The memorial forest, which recognizes and perpetuates the memory of those who fell in Afghanistan, was a joint initiative between CFB Petawawa, about 150 kilometres west of Ottawa, and Ontario Command of The Royal Canadian Legion. The trees are planted around a large marble monument, unveiled in 2010, in the shape of a maple leaf with the names of all the Canadian soldiers killed in Afghanistan (Journal, March/April 2011).
The idea was developed about two and half years earlier when Lieutenant-Colonel Keith Rudderham, then the base commander, felt something permanent at Base Petawawa was needed to commemorate the sacrifices made by fallen soldiers in Afghanistan.
Rudderham asked the superintendent of roads and grounds and the design horticulturalist for the base, Kelly Russell, to find hardy trees that would live at least 100 years. Red and white oak, as well as red and sugar maple trees were chosen for the forest and the walkway leading to the monument is lined with native ash, ironwood, linden and ginkgo trees.
Each tree has a plaque bearing the name of the soldier, his or her unit, date of birth and death. Families were contacted as to the type of tree and placement within the forest that they would like in remembrance of their son or daughter.
Rather than go to individuals to raise the money, Ontario Command agreed to provide $40,000 to cover the costs of the project, subsequently leading to the project becoming a reality.
Kyle Taylor, a retired major, was deputy base commanding officer at the time and remained heavily involved in the project. “Almost everyone on the base has a tie to some of the members of the forces,” he said. “It is very hard to handle grief and this memorial forest has gone a long way to help families deal with the grief and healing process.”
Ontario Command President André Paquette said, “[The forest] will pay tribute to the 158 men and women who paid the supreme sacrifice while attempting to restore peace in Afghanistan. These individuals are a part of the fabric that makes this country what it is today. They accepted their mission as did many prior to Afghanistan.”

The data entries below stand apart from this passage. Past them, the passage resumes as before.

(* ===== verification/Ui.v ===== *)
(** * app/ui.c: the model behind the status screens

    The state every renderer shares: views and selections, the text being
    edited, the rings of events and finished transfers, and one tracking
    record per connected peer, kept up to date by comparing successive
    snapshots of the server. Character arrays are the strings in them,
    doubles are IEEE 754 binary64 numbers ([SpecFloat]). The fields that only
    the renderers use (version, local address, the copy of the last snapshot)
    are left out. *)

From Stdlib Require Import SpecFloat.
From S2P Require Import Prelude CLib World.
Import CLib.

Local Open Scope Z_scope.

Module Ui.

(** ** Doubles *)

Abbreviation double := spec_float.
Definition d_add : double → double → double := SFadd 53 1024.
Definition d_mul : double → double → double := SFmul 53 1024.
Definition d_div : double → double → double := SFdiv 53 1024.
Definition d_lt (x y : double) : bool := match SFcompare x y with Some Lt => true | _ => false end.
Definition d_ge (x y : double) : bool := match SFcompare x y with Some (Gt | Eq) => true | _ => false end.
(** Conversion of an integer, rounding to nearest even. *)
Definition d_of_Z (z : Z) : double := binary_normalize 53 1024 z 0 false.
Definition d_zero : double := S754_zero false.
Definition d_half : double := d_div (d_of_Z 1) (d_of_Z 2).

(** [m * 2 ^ e * 10 ^ k] rounded to an integer, ties to even, as printf does. *)
Definition scaled (m e k : Z) : Z :=
  let n := m * 10 ^ k in
  if 0 <=? e then n * 2 ^ e
  else
    let d := 2 ^ (- e) in
    let q := n / d in
    let r := n mod d in
    if 2 * r <? d then q else if d <? 2 * r then q + 1 else if Z.even q then q else q + 1.

(** ["%.1f"] and ["%.0f"]. *)
Definition with_sign (s : bool) (t : bytes) : bytes := if s then "-"%char :: t else t.
Definition fmt_f1 (x : double) : bytes :=
  match x with
  | S754_zero s => with_sign s (B "0.0")
  | S754_infinity s => with_sign s (B "inf")
  | S754_nan => B "nan"
  | S754_finite s m e =>
     let n := scaled (Z.pos m) e 1 in with_sign s (fmt_u (n / 10) ++ B "." ++ fmt_u (n mod 10))
  end.
Definition fmt_f0 (x : double) : bytes :=
  match x with
  | S754_zero s => with_sign s (B "0")
  | S754_infinity s => with_sign s (B "inf")
  | S754_nan => B "nan"
  | S754_finite s m e => with_sign s (fmt_u (scaled (Z.pos m) e 0))
  end.

(** ** Data *)

Definition OPFTP_UI_MAX_HIST : nat := 48.
Definition OPFTP_UI_MAX_EVENTS : nat := 4.
Definition OPFTP_UI_MAX_TRACK : nat := 24.
Definition OPFTP_UI_SETTINGS_ROWS : Z := 5.
Definition OPFTP_UI_EDIT_MAX : nat := 256.

(** The views, in tab order, the results of transfers, the overlays and the
    edited fields are the constants of the C enums. *)
Definition OPFTP_UI_V_STATUS : Z := 0.
Definition OPFTP_UI_V_TRANSFERS : Z := 1.
Definition OPFTP_UI_V_CLIENTS : Z := 2.
Definition OPFTP_UI_V_SETTINGS : Z := 3.
Definition OPFTP_UI_V_COUNT : Z := 4.
Definition OPFTP_UI_H_OK : Z := 0.
Definition OPFTP_UI_H_ABORTED : Z := 1.
Definition OPFTP_UI_H_ERROR : Z := 2.
Definition OPFTP_UI_D_NONE : Z := -1.
Definition OPFTP_UI_D_HIST : Z := 0.
Definition OPFTP_UI_D_XFER : Z := 1.
Definition OPFTP_UI_D_CLIENT : Z := 2.
Definition OPFTP_UI_EDIT_NONE : Z := -1.
Definition OPFTP_UI_EDIT_COUNT : Z := 1.
(* ===== verification/LegacyIo.v ===== *)
(** * legacy/src/ftpio_linux.c: the legacy file interface on a host

    The int32 handles of the legacy interface are POSIX descriptors for
    files, and indices of a table of 64 streams for directories. Every path
    is prefixed with the root of the process ([OPFTP_LEGACY_ROOT], read once
    from the environment). *)

From S2P Require Import Prelude Types FsIface FsPosix Sys Legacy.
Import FsPosix Legacy.

Local Open Scope Z_scope.

Module LegacyIo.

Definition SHIM_DIRS : nat := 64.

(** The root from the environment: absolute, without trailing slashes. *)
Fixpoint strip_rev (r : bytes) : bytes :=
  match r with
  | c :: (_ :: _) as r' => if ceq c SLASH then strip_rev r' else r
  | _ => r
  end.

Definition shim_root (env : option bytes) : bytes :=
  match env with
  | Some (c :: r) => if ceq c SLASH then reverse (strip_rev (reverse (bprintf 4096 (c :: r)))) else [SLASH]
  | _ => [SLASH]
  end.

Definition shim_full (root path : bytes) : bytes :=
  match root with
  | [_] => bprintf 4200 path
  | _ => bprintf 4200 (root ++ path)
  end.

Record linux_io (P : Type) := mk_linux {
  li_posix : P; li_root : bytes; li_dirs : list (option dirh); li_next : nat
}.
#[global] Arguments mk_linux {_}.
#[global] Arguments li_posix {_}.
#[global] Arguments li_root {_}.
#[global] Arguments li_dirs {_}.
#[global] Arguments li_next {_}.
#[export] Instance linux_io_settable P : Settable (linux_io P) := λ x,
  mk_linux (li_posix x) (li_root x) (li_dirs x) (li_next x).

Section Io.
Context {P : Type} `{PosixOps P}.
Abbreviation IO := (linux_io P).

(** A POSIX call; [None] or [false] when it fails. *)
Definition call {A} (f : P → res A * P) (x : IO) : option A * IO :=
  match f (li_posix x) with
  | (Ok a, p) => (Some a, x <| li_posix := p |>)
  | (Err _, p) => (None, x <| li_posix := p |>)
  end.

Definition test {A} (f : P → res A * P) (x : IO) : bool * IO :=
  let '(r, x') := call f x in (bool_decide (is_Some (option_map (λ _, ()) r)), x').

Definition linux_open (path : bytes) (oflags : Z) (x : IO) : option Z * IO :=
  call (px_open (shim_full (li_root x) path) oflags 511) x.

(** The first free entry of the table, from [start] on, around the end. *)
Definition free_dir (dirs : list (option dirh)) (start : nat) : option nat :=
  head (filter (λ h, dirs !! h = Some None) ((λ i, (start + i) `mod` SHIM_DIRS)%nat <$> seq 0 SHIM_DIRS)).

Definition linux_opendir (path : bytes) (x : IO) : option Z * IO :=
  match call (px_opendir (shim_full (li_root x) path)) x with
  | (None, x1) => (None, x1)
  | (Some d, x1) =>
     match free_dir (li_dirs x1) (li_next x1) with
     | Some h => (Some (Z.of_nat h), x1 <| li_dirs := <[h := Some d]> (li_dirs x1) |>
                                        <| li_next := ((h + 1) `mod` SHIM_DIRS)%nat |>)
     | None => (None, (call (px_closedir d) x1).2)
     end
  end.

(** [shim_dirs[fd]] when it is in range and used. *)
Definition used_dir (fd : Z) (x : IO) : option dirh :=
  if (fd <? 0) || (Z.of_nat SHIM_DIRS <=? fd) then None
  else match li_dirs x !! Z.to_nat fd with Some (Some d) => Some d | _ => None end.

Definition linux_readdir (fd : Z) (x : IO) : option (option bytes) * IO :=
  match used_dir fd x with
  | None => (None, x)
  | Some d =>
     let '(r, x1) := call (px_readdir d) x in
     (match r with Some (Some e) => Some (Some (d_name e)) | Some None => Some None | None => None end, x1)
  end.

Definition linux_closedir (fd : Z) (x : IO) : IO :=
  match used_dir fd x with
  | None => x
  | Some d => (call (px_closedir d) (x <| li_dirs := <[Z.to_nat fd := None]> (li_dirs x) |>)).2
  end.

#[export] Instance FtpIo_linux : FtpIo IO := {|
  ftpio_open := linux_open;
  ftpio_opendir := linux_opendir;
  ftpio_readdir := linux_readdir;
  ftpio_read fd n := call (px_read fd n);
  ftpio_write fd b := call (px_write fd b);
  ftpio_close fd x := (call (px_close fd) x).2;
  ftpio_closedir := linux_closedir;
  ftpio_rename a b x := test (px_rename (shim_full (li_root x) a) (shim_full (li_root x) b)) x;
  ftpio_chmod p m x := test (px_chmod (shim_full (li_root x) p) m) x;
  ftpio_lseek fd off x := (call (px_lseek fd off SEEK_SET) x).2;
  ftpio_mkdir p m x := test (px_mkdir (shim_full (li_root x) p) m) x;
  ftpio_rmdir p x := test (px_rmdir (shim_full (li_root x) p)) x;
  ftpio_unlink p x := test (px_unlink (shim_full (li_root x) p)) x;
  ftpio_stat p x := call (px_stat (shim_full (li_root x) p)) x
|}.

(** ** The table of directory streams *)

(** An entry is found whenever one is free, and it is free. *)
Lemma free_dir_spec dirs start h :
  free_dir dirs start = Some h → dirs !! h = Some None ∧ (h < SHIM_DIRS)%nat.
Proof.
  unfold free_dir. intros Hh. apply head_Some_elem_of in Hh.
  apply list_elem_of_filter in Hh as [Hn Hin]. split; [done|].
  apply list_elem_of_fmap in Hin as (i & -> & _). apply Nat.mod_upper_bound. done.
Qed.

Lemma free_dir_none dirs start :
  length dirs = SHIM_DIRS → free_dir dirs start = None → Forall (λ o, o ≠ None) dirs.
Proof.
  intros Hl Hn. apply Forall_lookup. intros h o Ho ->.
  unfold free_dir in Hn. apply head_None in Hn.
  assert (h ∈ filter (λ h, dirs !! h = Some None)
    ((λ i, (start + i) `mod` SHIM_DIRS)%nat <$> seq 0 SHIM_DIRS)) as Hin.
  { apply list_elem_of_filter. split; [done|]. apply list_elem_of_fmap.
    pose proof (lookup_lt_Some _ _ _ Ho) as Hlt. rewrite Hl in Hlt.
    exists ((h + (SHIM_DIRS - start `mod` SHIM_DIRS)) `mod` SHIM_DIRS)%nat.
    pose proof (Nat.mod_upper_bound start SHIM_DIRS ltac:(done)) as Hs. split.
    - rewrite Nat.Div0.add_mod_idemp_r.
      replace (start + (h + (SHIM_DIRS - start `mod` SHIM_DIRS)))%nat
        with (h + (start + (SHIM_DIRS - start `mod` SHIM_DIRS)))%nat by lia.
      pose proof (Nat.div_mod_eq start SHIM_DIRS) as Hd.
      replace (start + (SHIM_DIRS - start `mod` SHIM_DIRS))%nat
        with ((start / SHIM_DIRS + 1) * SHIM_DIRS)%nat by lia.
      rewrite Nat.Div0.mod_add. symmetry. by apply Nat.mod_small.
    - apply elem_of_seq. split; [lia|]. apply Nat.mod_upper_bound. done. }
  rewrite Hn in Hin. by apply not_elem_of_nil in Hin.
Qed.

End Io.

(** The table of directory streams never hands out a handle that is in
    use: when [ftpio_opendir] succeeds, the entry it returns was free, it now
    holds the new stream and every other entry is as it was; when it fails
    although the stream could be opened, all 64 entries were in use, and the
    stream has been closed again. *)
Theorem opendir_handles {P : Type} `{PosixOps P} (path : bytes) (x x1 : linux_io P) (d : dirh)
    (Hlen : length (li_dirs x) = SHIM_DIRS)
    (Hopen : call (px_opendir (shim_full (li_root x) path)) x = (Some d, x1)) :
  match linux_opendir path x with
  | (Some h, x2) =>
     0 ≤ h < 64 ∧ used_dir h x = None ∧ used_dir h x2 = Some d ∧
     ∀ h', h' ≠ h → used_dir h' x2 = used_dir h' x
  | (None, x2) => Forall (λ o, o ≠ None) (li_dirs x) ∧ x2 = (call (px_closedir d) x1).2
  end.
Proof.
  assert (li_dirs x1 = li_dirs x ∧ li_next x1 = li_next x) as [E1 E2].
  { unfold call in Hopen. destruct (px_opendir _ _) as [[?|?] ?]; simplify_eq. done. }
  unfold linux_opendir. rewrite Hopen, E1, E2.
  destruct (free_dir (li_dirs x) (li_next x)) as [h|] eqn:Ef; [|split; [by eapply free_dir_none|done]].
  apply free_dir_spec in Ef as [Hf Hlt]. unfold SHIM_DIRS in Hlt.
  assert (∀ h' : Z, (h' <? 0) || (Z.of_nat SHIM_DIRS <=? h') = false ↔ 0 ≤ h' < 64) as Hr.
  { intros h'. unfold SHIM_DIRS. rewrite orb_false_iff, Z.ltb_ge, Z.leb_gt. lia. }
  split_and!; [lia|lia| | |].
  - unfold used_dir. rewrite (proj2 (Hr _)) by lia. by rewrite Nat2Z.id, Hf.
  - unfold used_dir. rewrite (proj2 (Hr _)) by lia. cbn. rewrite Nat2Z.id.
    by rewrite list_lookup_insert_eq by (rewrite Hlen; unfold SHIM_DIRS; lia).
  - intros h' Hne. unfold used_dir. destruct ((h' <? 0) || _) eqn:E; [done|]. apply Hr in E. cbn.
    rewrite list_lookup_insert_ne by lia. done.
Qed.

(** A host with an empty table and the root "/". *)
Definition linux0 : linux_io host := mk_linux host0 [SLASH] (replicate SHIM_DIRS None) 0.

Lemma opendir_handles_witness :
  match linux_opendir (B "/") linux0 with
  | (Some h, x2) =>
     0 ≤ h < 64 ∧ used_dir h linux0 = None ∧ used_dir h x2 = Some 1%positive ∧
     ∀ h', h' ≠ h → used_dir h' x2 = used_dir h' linux0
  | (None, x2) => Forall (λ o, o ≠ None) (li_dirs linux0) ∧ x2 = linux0
  end.
Proof.
  exact (opendir_handles (B "/") linux0 (call (px_opendir (B "/")) linux0).2 1%positive eq_refl eq_refl).
Defined.

(** ** legacy/src/ftpio.c: the file interface on the console

    Each function is one call of the console's kernel; built without the
    console SDK every one fails. A call answers with a code, 0 for success,
    and what it stores through its pointer. *)

Class LvFs (C : Type) := {
  sysFsOpen : bytes → Z → C → Z * Z * C;
  sysFsOpendir : bytes → C → Z * Z * C;
  (** An empty name where [nread] is 0. *)
  sysFsReaddir : Z → C → Z * option bytes * C;
  sysFsRead : Z → nat → C → Z * bytes * C;
  sysFsWrite : Z → bytes → C → Z * nat * C;
  sysFsClose : Z → C → Z * C;
  sysFsClosedir : Z → C → Z * C;
  sysLv2FsRename : bytes → bytes → C → Z * C;
  sysFsChmod : bytes → Z → C → Z * C;
  sysFsLseek : Z → Z → Z → C → Z * Z * C;
  sysFsMkdir : bytes → Z → C → Z * C;
  sysFsRmdir : bytes → C → Z * C;
  sysFsUnlink : bytes → C → Z * C;
  sysFsStat : bytes → C → Z * opftp_stat * C;
  sysFsFstat : Z → C → Z * opftp_stat * C
}.

Section Console.
Context {C : Type} `{LvFs C}.
Context (sdk : bool).

(** A call with a value, and one without. *)
Definition lv_value {A} (f : C → Z * A * C) (c : C) : option A * C :=
  if sdk then let '(ret, a, c) := f c in (if ret =? 0 then Some a else None, c) else (None, c).
Definition lv_status (f : C → Z * C) (c : C) : bool * C :=
  if sdk then let '(ret, c) := f c in (ret =? 0, c) else (false, c).

Definition console_open (path : bytes) (oflags : Z) : C → option Z * C := lv_value (sysFsOpen path oflags).
Definition console_opendir (path : bytes) : C → option Z * C := lv_value (sysFsOpendir path).
Definition console_readdir (fd : Z) : C → option (option bytes) * C := lv_value (sysFsReaddir fd).
Definition console_read (fd : Z) (n : nat) : C → option bytes * C := lv_value (sysFsRead fd n).
Definition console_write (fd : Z) (b : bytes) : C → option nat * C := lv_value (sysFsWrite fd b).
Definition console_close (fd : Z) (c : C) : C := snd (lv_status (sysFsClose fd) c).
Definition console_closedir (fd : Z) (c : C) : C := snd (lv_status (sysFsClosedir fd) c).
Definition console_rename (a b : bytes) : C → bool * C := lv_status (sysLv2FsRename a b).
Definition console_chmod (p : bytes) (m : Z) : C → bool * C := lv_status (sysFsChmod p m).
Definition console_lseek (fd off : Z) (c : C) : C := snd (lv_value (sysFsLseek fd off 0) c).
Definition console_mkdir (p : bytes) (m : Z) : C → bool * C := lv_status (sysFsMkdir p m).
Definition console_rmdir (p : bytes) : C → bool * C := lv_status (sysFsRmdir p).
Definition console_unlink (p : bytes) : C → bool * C := lv_status (sysFsUnlink p).
Definition console_stat (p : bytes) : C → option opftp_stat * C := lv_value (sysFsStat p).
Definition console_fstat (fd : Z) : C → option opftp_stat * C := lv_value (sysFsFstat fd).

#[export] Instance FtpIo_console : FtpIo C := {|
  ftpio_open := console_open; ftpio_opendir := console_opendir; ftpio_readdir := console_readdir;
  ftpio_read := console_read; ftpio_write := console_write; ftpio_close := console_close;
  ftpio_closedir := console_closedir; ftpio_rename := console_rename; ftpio_chmod := console_chmod;
  ftpio_lseek := console_lseek; ftpio_mkdir := console_mkdir; ftpio_rmdir := console_rmdir;
  ftpio_unlink := console_unlink; ftpio_stat := console_stat
|}.

End Console.

End LegacyIo.
(* ===== verification/LegacyBase.v ===== *)
(** * feat/base/base.c: the command set of the legacy server

    One definition per handler and per data callback, in the order of the
    file. The handlers find their variables by name in the tree of the client
    and write formatted replies into stack buffers of fixed size: a text that
    does not fit is a fault. The NTFS listing of the PS3 build is left out
    (_NTFS_SUPPORT_ is off in the host build). *)

From S2P Require Import Prelude Types CLib Listing FsIface Sys PrefixTree LegacyUtil.
From S2P Require Import World LegacyCommand Legacy.
Import CLib LegacyUtil LegacyCommand Legacy.

Local Open Scope Z_scope.

Module LegacyBase.

(** ** include/const.h *)

Definition WELCOME_MSG := B "OpenPS3FTP v4.4".
Definition FTP_150 := B "Accepted data connection.".
Definition FTP_200 := B "OK.".
Definition FTP_202 := B "Already logged in.".
Definition FTP_215 := B "UNIX Type: L8".
Definition FTP_226 := B "Transfer complete.".
Definition FTP_226A := B "Transfer aborted.".
Definition FTP_227 (n : list Z) : bytes :=
  B "Entering Passive Mode (" ++
  foldr (λ z r, match r with [] => fmt_u z | _ => fmt_u z ++ B "," ++ r end) [] n ++ B ")".
Definition FTP_230 (user : bytes) := B "Successfully logged in as " ++ user ++ B ".".
Definition FTP_230A := B "Successfully logged in.".
Definition FTP_250 := B "File operation successful.".
Definition FTP_257 (p : bytes) : bytes := [DQUOTE] ++ p ++ [DQUOTE].
Definition FTP_331 (user : bytes) := B "Username " ++ user ++ B " OK. Password required.".
Definition FTP_350 (rest : Z) := B "Restarting at " ++ fmt_u rest ++ B ".".
Definition FTP_350A := B "Ready for next command.".
Definition FTP_421 := B "Closing control connection.".
Definition FTP_425 := B "Cannot open data connection.".
Definition FTP_450 := B "Another data transfer is already in progress.".
Definition FTP_451 := B "Data transfer error (network).".
Definition FTP_452 := B "Data transfer error (system).".
Definition FTP_501 := B "Bad command syntax.".
Definition FTP_502 := B "Command not implemented.".
Definition FTP_503 := B "Bad command usage.".
Definition FTP_504 := B "Parameter not accepted.".
Definition FTP_530 := B "Not logged in.".
Definition FTP_550 := B "Cannot access specified file or directory.".
Definition FTP_554 := B "Invalid REST restart point.".

Definition BUFFER_DATA : nat := 64 * 1024.
Definition MAX_USERNAME_LEN : nat := 32.

(** fcntl.h of the host. *)
Definition O_RDONLY : Z := 0.
Definition O_WRONLY : Z := 1.
Definition O_CREAT : Z := 64.
Definition O_TRUNC : Z := 512.
Definition O_APPEND : Z := 1024.

Section Base.
Context {IO OS : Type} `{FtpIo IO} `{SysOps OS} `{LegacySys OS} `{Limits}.
Abbreviation M := (LM IO OS).

(** [sprintf] into a buffer of [n] bytes. *)
Definition sprintf (n : nat) (s : bytes) : M bytes := lift (store n s).

(** [ftpio_close( *fd); *fd = -1;] and the same for a directory. *)
Definition close_fd (fd : option loc) : M () :=
  n ← get_int fd; _ ← io_ (ftpio_close n); set_int fd (-1).
Definition closedir_fd (fd : option loc) : M () :=
  n ← get_int fd; _ ← io_ (ftpio_closedir n); set_int fd (-1).

(** The path a parameter names: the text of cwd, then [get_absolute_path]. *)
Definition param_path (cwd : option loc) (param : bytes) : M bytes :=
  d ← get_path cwd;
  cwd_str ← lift (get_working_directory d);
  lift (get_absolute_path cwd_str param).

(** [file_exists]. *)
Definition file_exists (path : bytes) : M bool :=
  st ← io (ftpio_stat path); mret (bool_decide (st ≠ None)).

(** ** Data callbacks *)

Definition pad_left (w : nat) (s : bytes) : bytes := replicate (w - length s) SPACE ++ s.
Definition pad_right (w : nat) (s : bytes) : bytes := s ++ replicate (w - length s) SPACE.

(** [strftime] with "%b %e %H:%M". *)
Definition list_time (t : tm) : bytes :=
  default [] (Listing.MONTHS !! Z.to_nat (tm_mon t)) ++ B " " ++ pad_left 2 (fmt_d (tm_mday t))
  ++ B " " ++ fmt_0d 2 (tm_hour t) ++ B ":" ++ fmt_0d 2 (tm_min t).

Definition list_line (st : opftp_stat) (t : tm) (name : bytes) : bytes :=
  get_file_mode (st_mode st) ++ B " " ++ pad_left 3 (fmt_d 1) ++ B " "
  ++ pad_right 10 (fmt_d (s32 (st_uid st))) ++ B " " ++ pad_right 10 (fmt_d (s32 (st_gid st))) ++ B " "
  ++ pad_left 10 (fmt_u (u64 (st_size st))) ++ B " " ++ list_time t ++ B " " ++ name ++ CRLF.

(** The end of a listing or a transfer: close, reply, done. *)
Definition finish_dir (fd : option loc) (code : Z) (msg : bytes) : M bool :=
  _ ← closedir_fd fd; _ ← client_send_code code msg; mret true.
Definition finish_file (fd : option loc) (code : Z) (msg : bytes) : M bool :=
  _ ← close_fd fd; _ ← client_send_code code msg; mret true.

(** One [send] on the data socket; true when all of it was taken. *)
Definition send_whole (line : bytes) : M bool :=
  s ← get;
  r ← os (sys_send (l_data s) line);
  mret (match r with Ok n => (length line <=? n)%nat | Err _ => false end).

(** The body LIST and NLST share: [line] formats an entry. *)
Definition data_entry (line : opftp_stat → bytes → M bytes) : M bool :=
  cwd ← client_get_cvar (B "cwd");
  fd ← client_get_cvar (B "fd");
  n ← get_int fd;
  r ← io (ftpio_readdir n);
  match r with
  | None => finish_dir fd 452 FTP_452
  | Some None => finish_dir fd 226 FTP_226
  | Some (Some name) =>
     path ← param_path cwd name;
     st ← io (ftpio_stat path);
     match st with
     | None => mret false
     | Some st =>
        text ← line st name;
        ok ← send_whole text;
        if (ok : bool) then mret false else finish_dir fd 451 FTP_451
     end
  end.

Definition data_list_cb : M bool := data_entry (λ st name,
  s ← get;
  match sys_localtime_r (l_os s) (st_mtime st) with
  | Some t => sprintf BUFFER_DATA (list_line st t name)
  | None => fault
  end).

Definition data_nlst_cb : M bool := data_entry (λ _ name, sprintf BUFFER_DATA (name ++ CRLF)).

Definition data_retr_cb : M bool :=
  fd ← client_get_cvar (B "fd");
  n ← get_int fd;
  r ← io (ftpio_read n BUFFER_DATA);
  match r with
  | None => finish_file fd 452 FTP_452
  | Some [] => finish_file fd 226 FTP_226
  | Some b =>
     ok ← send_whole b;
     if (ok : bool) then mret false else finish_file fd 451 FTP_451
  end.

Definition data_stor_cb : M bool :=
  s ← get;
  fd ← client_get_cvar (B "fd");
  r ← os (sys_recv (l_data s) BUFFER_DATA);
  match r with
  | Ok [] => finish_file fd 226 FTP_226
  | Err _ => finish_file fd 451 FTP_451
  | Ok b =>
     n ← get_int fd;
     w ← io (ftpio_write n b);
     match w with
     | Some k => if (length b <=? k)%nat then mret false else finish_file fd 452 FTP_452
     | None => finish_file fd 452 FTP_452
     end
  end.

Definition run_callback (cb : data_callback) : M bool :=
  match cb with
  | data_list => data_list_cb | data_nlst => data_nlst_cb
  | data_retr => data_retr_cb | data_stor => data_stor_cb
  end.

(** ** Handlers *)

Definition reply := client_send_code (IO:=IO) (OS:=OS).

(** [bool* auth = ...; if(! *auth) { 530; return; }] *)
Definition with_auth (k : M ()) : M () :=
  auth ← client_get_cvar (B "auth");
  a ← get_bool auth;
  if (a : bool) then k else reply 530 FTP_530.
(* ===== verification/LegacySafe.v ===== *)
(** * The legacy command set on a session: memory safety, login, replies

    [typed vs mm s] says that the tree of variables of the session [s] points
    to the live cells [vs], of the types the handlers cast to, and that they
    hold the values [mm]. Every handler of feat/base keeps this, does not
    fault under the conditions [safe] spells out, gives one final reply or
    starts a transfer, and does nothing to the filesystem, the sockets and the
    server before login. *)

From S2P Require Import Prelude Types CLib Listing FsIface Sys PrefixTree Avl LegacyUtil.
From S2P Require Import World LegacyCommand Legacy LegacyBase.
Import CLib PrefixTree LegacyUtil LegacyCommand Legacy LegacyBase.

Local Open Scope Z_scope.

Module LegacySafe.

(** ** The variables of a session *)

Record vars := mk_vars {
  v_cwd : loc; v_user : loc; v_rnfr : loc; v_auth : loc; v_fd : loc; v_rest : loc;
  v_port : option loc
}.
#[export] Instance vars_settable : Settable vars := λ x,
  mk_vars (v_cwd x) (v_user x) (v_rnfr x) (v_auth x) (v_fd x) (v_rest x) (v_port x).
(** [opftp_transfer_run]: [true] when the job was finished within the fuel. *)
Definition opftp_transfer_run (fuel : nat) : T bool :=
  rc ← run_body fuel;
  match rc with
  | None => mret false
  | Some rc => _ ← finish rc; mret true
  end.

End Transfer.

End Transfer.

To make the opening official, a ribbon between two trees was cut by Dominion Vice-President Ed Pigeau who had been Ontario Command president at the time of the original commitment.
Large stones with bronze plaques are inscribed indicating the joint project between the base and the Legion.
Future plans for the forest include mulch for the natural walkways and benches for visitors to spend time in reflection.